La acera hizo una curva hacia una nueva avenida que cruzaba con la calle por la que había andado. 

Se detuvo en seco y las personas que iban detrás suyo —casi en fila india— se bifurcaron en dos 

riadas humanas. Una pasaba rozando su brazo derecho y otra muy cerca del izquierdo. Optó por 

tomar la avenida. Siguió caminando al mismo ritmo que llevaba antes.

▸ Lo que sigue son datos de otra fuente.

(** [{ item_id: id }], for an id in the spelling of [toString()];
    [Wire.by_item_id] is the query on the spelling sent. *)
Definition by_item_id (i : ObjectId) (d : CartItem.t) : bool :=
  bool_decide (CartItem.item_id d = value i).

(** ** Routes of [routes/cart.js] *)

(** *** POST /add-items *)

(** An item of a decoded request: the catalog item named and the quantity
    as a number.  [Wire.AddItems.item] is the item as it is sent. *)
Module AddItems.
Record item : Type := { item_id : ObjectId; ordered_quantity : Z }.
Record t : Type := { userId : ObjectId; items : list item }.

(** [body('items.*.ordered_quantity').isInt({ min: 1 })] *)
Definition valid (req : t) : bool :=
  forallb (fun it => bool_decide (1 <= ordered_quantity it)%Z) (items req).
End AddItems.

(** The body of [for (let item of items)], with the in-memory [cart]
    document threaded through the iterations. *)
Fixpoint add_items_loop (cart : Cart.t) (items : list AddItems.item) : M Cart.t :=
  match items with
  | [] => ret cart
  | item :: rest =>
      let* inventoryItem := Inventory_findById (AddItems.item_id item) in
      match inventoryItem with
      | None =>
          respond (Res 404 (error_id "Item with ID " (AddItems.item_id item)
                                     " not found in inventory"))
      | Some inventoryItem =>
          let* existingCartItem :=
            CartItem_findOne (by_cart_item_id (Cart._id cart) (AddItems.item_id item)) in
          match existingCartItem with
          | Some existingCartItem =>
              let* _ := CartItem_save
                (CartItem.with_ordered_quantity
                   (CartItem.ordered_quantity existingCartItem
                    + AddItems.ordered_quantity item) existingCartItem) in
              add_items_loop cart rest
          | None =>
              let* newCartItem :=
                new_CartItem (Cart._id cart) (value (AddItems.item_id item))
                  (Inventory.itemName inventoryItem)
                  (AddItems.ordered_quantity item) None in
              let* _ := CartItem_save newCartItem in
              add_items_loop
                (Cart.with_cartItems
                   (Cart.cartItems cart ++ [CartItem._id newCartItem]) cart)
                rest
          end
      end
  end.

Definition add_items (req : AddItems.t) (db : DB) : response * DB :=
  if negb (AddItems.valid req) then (Res 400 errors_array, db)
  else
    try_catch
      (let* found := Cart_findOne (by_userId (AddItems.userId req)) in
       let* cart := match found with
                    | Some cart => ret cart
                    | None => new_Cart (AddItems.userId req)
                    end in
       let* cart := add_items_loop cart (AddItems.items req) in
       let* _ := Cart_save cart in
       ret (Res 200 (json_cart cart)))
      (fun err => Res 500 (error_message err))
      db.

(** *** POST /add-custom-item *)

Module AddCustomItem.
Record t : Type := {
  userId : ObjectId;
  itemName : string;
  ordered_quantity : Z;
  link : option string
}.

Definition valid (req : t) : bool := bool_decide (1 <= ordered_quantity req)%Z.
End AddCustomItem.

Definition add_custom_item (req : AddCustomItem.t) (db : DB) : response * DB :=
  if negb (AddCustomItem.valid req) then (Res 400 errors_array, db)
  else
    try_catch
      (let* found := Cart_findOne (by_userId (AddCustomItem.userId req)) in
       let* cart := match found with
                    | Some cart => ret cart
                    | None => new_Cart (AddCustomItem.userId req)
                    end in
       let* existingCartItem :=
         CartItem_findOne
           (by_cart_name_custom (Cart._id cart) (AddCustomItem.itemName req)) in
       let* cart :=
         match existingCartItem with
         | Some existingCartItem =>
             let summed :=
               CartItem.with_ordered_quantity
                 (CartItem.ordered_quantity existingCartItem
                  + AddCustomItem.ordered_quantity req) existingCartItem in
             let linked :=
               match AddCustomItem.link req with
               | Some l => CartItem.with_link l summed
               | None => summed
               end in
             let* _ := CartItem_save linked in
             ret cart
         | None =>
             let* newCartItem :=
               new_CartItem (Cart._id cart) null (AddCustomItem.itemName req)
                 (AddCustomItem.ordered_quantity req) (AddCustomItem.link req) in
             let* _ := CartItem_save newCartItem in
             ret (Cart.with_cartItems
                    (Cart.cartItems cart ++ [CartItem._id newCartItem]) cart)
         end in
       let* _ := Cart_save cart in
       ret (Res 200 (json_cart cart)))
      (fun err => Res 500 (error_message err))
      db.

(** *** DELETE /remove-item/:cart/:itemName *)

Definition remove_item (cart : ObjectId) (itemName : string) (db : DB)
    : response * DB :=
  try_catch
    (let* cartDoc := Cart_findOne (has_id Cart._id cart) in
     match cartDoc with
     | None => respond (Res 404 (error_text "Cart not found."))
     | Some cartDoc =>
         let* cartItem := CartItem_findOne (by_cart_name (Cart._id cartDoc) itemName) in
         match cartItem with
         | None => respond (Res 404 (error_text "Item not found in the cart."))
         | Some cartItem =>
             let* _ := CartItem_deleteOne (has_id CartItem._id (CartItem._id cartItem)) in
             let cartDoc :=
               Cart.with_cartItems
                 (List.filter (fun id => negb (bool_decide (id = CartItem._id cartItem)))
                    (Cart.cartItems cartDoc)) cartDoc in
             if bool_decide (length (Cart.cartItems cartDoc) = 0)
             then
               let* _ := Cart_deleteOne (has_id Cart._id (Cart._id cartDoc)) in
               respond (Res 200 (message_text
                                   "Item removed and cart deleted as it was empty."))
             else
               let* _ := Cart_save cartDoc in
               respond (Res 200 (message_cart "Item removed from the cart." cartDoc))
         end
     end)
    (fun err => Res 500 (error_message err))
    db.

«Y, una vez más, voy hacia un lugar al que nadie me ha invitado. Leí en un cartel que hoy se 

inauguraba una exposición en las Dalmau. Pero hasta esta misma tarde no tenía pensado ir. De poco 

me serviría tener una agenda si todo lo que visito, todo lo que planeo y digo es tan espontáneo como 

el resultado de la lotería.»

No tardó en toparse con Consell de Cent. Llegado a este punto, dudó entre seguir por esa calle o 

dar la vuelta y olvidarse de eventos, citas en las que no se le citaba y citas que ni él pronunciaba ni 

copiaba. Como golpeado por el viento, su hombro izquierdo apuntó hacia uno de sus costados. Él 

reaccionó a aquel impulso frunciendo el ceño y clavando la palma de su otra mano en el hombro, 

para tranquilizarlo. No dejaba de temblar. Los demás transeúntes no lo notaban; las hombreras de 

su abrigo eran lo suficientemente gruesas como para ocultarlo. Sin embargo, el temblor se trasladó 

a la mano, y el meñique crujió antes de empezar a tiritar. Se lo llevó al bolsillo y resolvió seguir en 

dirección a la galería. A partir de entonces no caminó, sino que iba poniendo un pie delante del otro 

mientras controlaba que ninguna otra parte de su cuerpo se revelara en su contra. Con este paso tan 

torpe cruzó por delante de un aparador. Quedaba enmarcado entre dos columnas de piedra. La luz 

cálida que salía de él le atrajo. Se trataba de la galería a la que se dirigía; por poco pasaba de largo.

Buscó la puerta con la mirada y corrió a empujar el pomo. Encima de esta quedaba la palabra D'Art, 

del cartel que, entero, anunciaba: Galeria d'Art.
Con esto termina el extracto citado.